■ **HOW TO COMPLETE THIS TASK**
Could you print every record below exactly as written?

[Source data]
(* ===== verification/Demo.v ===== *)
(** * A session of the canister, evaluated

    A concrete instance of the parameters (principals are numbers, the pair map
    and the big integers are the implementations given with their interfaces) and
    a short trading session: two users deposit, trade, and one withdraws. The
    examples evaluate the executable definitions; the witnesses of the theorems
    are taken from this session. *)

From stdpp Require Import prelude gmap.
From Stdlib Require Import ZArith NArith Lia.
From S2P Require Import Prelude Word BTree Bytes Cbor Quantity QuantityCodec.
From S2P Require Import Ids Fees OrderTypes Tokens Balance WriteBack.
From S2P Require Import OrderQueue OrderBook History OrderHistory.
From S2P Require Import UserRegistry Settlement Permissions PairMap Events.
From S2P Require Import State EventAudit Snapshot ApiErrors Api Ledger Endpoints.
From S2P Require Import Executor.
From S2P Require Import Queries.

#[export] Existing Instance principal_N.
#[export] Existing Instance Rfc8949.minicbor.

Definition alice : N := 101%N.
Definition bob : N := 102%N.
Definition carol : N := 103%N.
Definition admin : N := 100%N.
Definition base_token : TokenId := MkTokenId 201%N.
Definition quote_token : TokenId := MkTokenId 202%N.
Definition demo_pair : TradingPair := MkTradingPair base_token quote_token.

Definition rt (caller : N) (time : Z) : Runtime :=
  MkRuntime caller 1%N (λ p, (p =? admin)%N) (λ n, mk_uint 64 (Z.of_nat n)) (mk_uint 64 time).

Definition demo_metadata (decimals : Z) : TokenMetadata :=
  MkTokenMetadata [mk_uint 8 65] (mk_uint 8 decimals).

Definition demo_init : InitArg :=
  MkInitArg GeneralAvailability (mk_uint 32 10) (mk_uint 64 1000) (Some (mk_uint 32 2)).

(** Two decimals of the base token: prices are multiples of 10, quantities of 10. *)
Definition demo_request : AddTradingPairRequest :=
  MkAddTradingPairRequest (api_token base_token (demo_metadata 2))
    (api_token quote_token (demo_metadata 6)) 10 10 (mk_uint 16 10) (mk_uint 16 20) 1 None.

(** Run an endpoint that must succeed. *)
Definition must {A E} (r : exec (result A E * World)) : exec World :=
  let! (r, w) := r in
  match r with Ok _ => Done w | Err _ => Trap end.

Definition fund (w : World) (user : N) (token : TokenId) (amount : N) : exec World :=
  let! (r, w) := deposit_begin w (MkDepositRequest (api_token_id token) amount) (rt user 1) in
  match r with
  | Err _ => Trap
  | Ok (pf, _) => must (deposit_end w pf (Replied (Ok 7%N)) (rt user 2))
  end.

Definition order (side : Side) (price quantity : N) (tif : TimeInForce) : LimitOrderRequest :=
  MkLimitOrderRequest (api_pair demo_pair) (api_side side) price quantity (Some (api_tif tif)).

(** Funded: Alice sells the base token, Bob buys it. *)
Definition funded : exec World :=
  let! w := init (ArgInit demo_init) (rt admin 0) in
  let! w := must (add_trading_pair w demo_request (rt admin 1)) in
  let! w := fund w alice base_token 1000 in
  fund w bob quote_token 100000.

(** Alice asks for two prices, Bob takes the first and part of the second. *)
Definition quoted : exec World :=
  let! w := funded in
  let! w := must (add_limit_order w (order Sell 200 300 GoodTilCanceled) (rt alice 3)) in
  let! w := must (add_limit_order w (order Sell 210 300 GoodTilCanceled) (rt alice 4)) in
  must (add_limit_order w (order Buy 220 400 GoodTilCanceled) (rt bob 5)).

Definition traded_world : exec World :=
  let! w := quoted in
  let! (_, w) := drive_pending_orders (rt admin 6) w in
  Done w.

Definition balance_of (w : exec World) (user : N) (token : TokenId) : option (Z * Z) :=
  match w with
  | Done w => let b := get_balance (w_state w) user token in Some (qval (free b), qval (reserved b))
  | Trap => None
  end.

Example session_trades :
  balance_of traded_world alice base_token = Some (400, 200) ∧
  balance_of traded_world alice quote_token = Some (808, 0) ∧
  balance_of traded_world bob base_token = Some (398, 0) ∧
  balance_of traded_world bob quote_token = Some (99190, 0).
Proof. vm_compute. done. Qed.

■ **ANSWER TO THE PROBLEM**
(* ===== verification/Demo.v ===== *)
(** * A session of the canister, evaluated

    A concrete instance of the parameters (principals are numbers, the pair map
    and the big integers are the implementations given with their interfaces) and
    a short trading session: two users deposit, trade, and one withdraws. The
    examples evaluate the executable definitions; the witnesses of the theorems
    are taken from this session. *)

From stdpp Require Import prelude gmap.
From Stdlib Require Import ZArith NArith Lia.
From S2P Require Import Prelude Word BTree Bytes Cbor Quantity QuantityCodec.
From S2P Require Import Ids Fees OrderTypes Tokens Balance WriteBack.
From S2P Require Import OrderQueue OrderBook History OrderHistory.
From S2P Require Import UserRegistry Settlement Permissions PairMap Events.
From S2P Require Import State EventAudit Snapshot ApiErrors Api Ledger Endpoints.
From S2P Require Import Executor.
From S2P Require Import Queries.

#[export] Existing Instance principal_N.
#[export] Existing Instance Rfc8949.minicbor.

Definition alice : N := 101%N.
Definition bob : N := 102%N.
Definition carol : N := 103%N.
Definition admin : N := 100%N.
Definition base_token : TokenId := MkTokenId 201%N.
Definition quote_token : TokenId := MkTokenId 202%N.
Definition demo_pair : TradingPair := MkTradingPair base_token quote_token.

Definition rt (caller : N) (time : Z) : Runtime :=
  MkRuntime caller 1%N (λ p, (p =? admin)%N) (λ n, mk_uint 64 (Z.of_nat n)) (mk_uint 64 time).

Definition demo_metadata (decimals : Z) : TokenMetadata :=
  MkTokenMetadata [mk_uint 8 65] (mk_uint 8 decimals).

Definition demo_init : InitArg :=
  MkInitArg GeneralAvailability (mk_uint 32 10) (mk_uint 64 1000) (Some (mk_uint 32 2)).

(** Two decimals of the base token: prices are multiples of 10, quantities of 10. *)
Definition demo_request : AddTradingPairRequest :=
  MkAddTradingPairRequest (api_token base_token (demo_metadata 2))
    (api_token quote_token (demo_metadata 6)) 10 10 (mk_uint 16 10) (mk_uint 16 20) 1 None.

(** Run an endpoint that must succeed. *)
Definition must {A E} (r : exec (result A E * World)) : exec World :=
  let! (r, w) := r in
  match r with Ok _ => Done w | Err _ => Trap end.

Definition fund (w : World) (user : N) (token : TokenId) (amount : N) : exec World :=
  let! (r, w) := deposit_begin w (MkDepositRequest (api_token_id token) amount) (rt user 1) in
  match r with
  | Err _ => Trap
  | Ok (pf, _) => must (deposit_end w pf (Replied (Ok 7%N)) (rt user 2))
  end.

Definition order (side : Side) (price quantity : N) (tif : TimeInForce) : LimitOrderRequest :=
  MkLimitOrderRequest (api_pair demo_pair) (api_side side) price quantity (Some (api_tif tif)).

(** Funded: Alice sells the base token, Bob buys it. *)
Definition funded : exec World :=
  let! w := init (ArgInit demo_init) (rt admin 0) in
  let! w := must (add_trading_pair w demo_request (rt admin 1)) in
  let! w := fund w alice base_token 1000 in
  fund w bob quote_token 100000.

(** Alice asks for two prices, Bob takes the first and part of the second. *)
Definition quoted : exec World :=
  let! w := funded in
  let! w := must (add_limit_order w (order Sell 200 300 GoodTilCanceled) (rt alice 3)) in
  let! w := must (add_limit_order w (order Sell 210 300 GoodTilCanceled) (rt alice 4)) in
  must (add_limit_order w (order Buy 220 400 GoodTilCanceled) (rt bob 5)).

Definition traded_world : exec World :=
  let! w := quoted in
  let! (_, w) := drive_pending_orders (rt admin 6) w in
  Done w.

Definition balance_of (w : exec World) (user : N) (token : TokenId) : option (Z * Z) :=
  match w with
  | Done w => let b := get_balance (w_state w) user token in Some (qval (free b), qval (reserved b))
  | Trap => None
  end.

Example session_trades :
  balance_of traded_world alice base_token = Some (400, 200) ∧
  balance_of traded_world alice quote_token = Some (808, 0) ∧
  balance_of traded_world bob base_token = Some (398, 0) ∧
  balance_of traded_world bob quote_token = Some (99190, 0).
Proof. vm_compute. done. Qed.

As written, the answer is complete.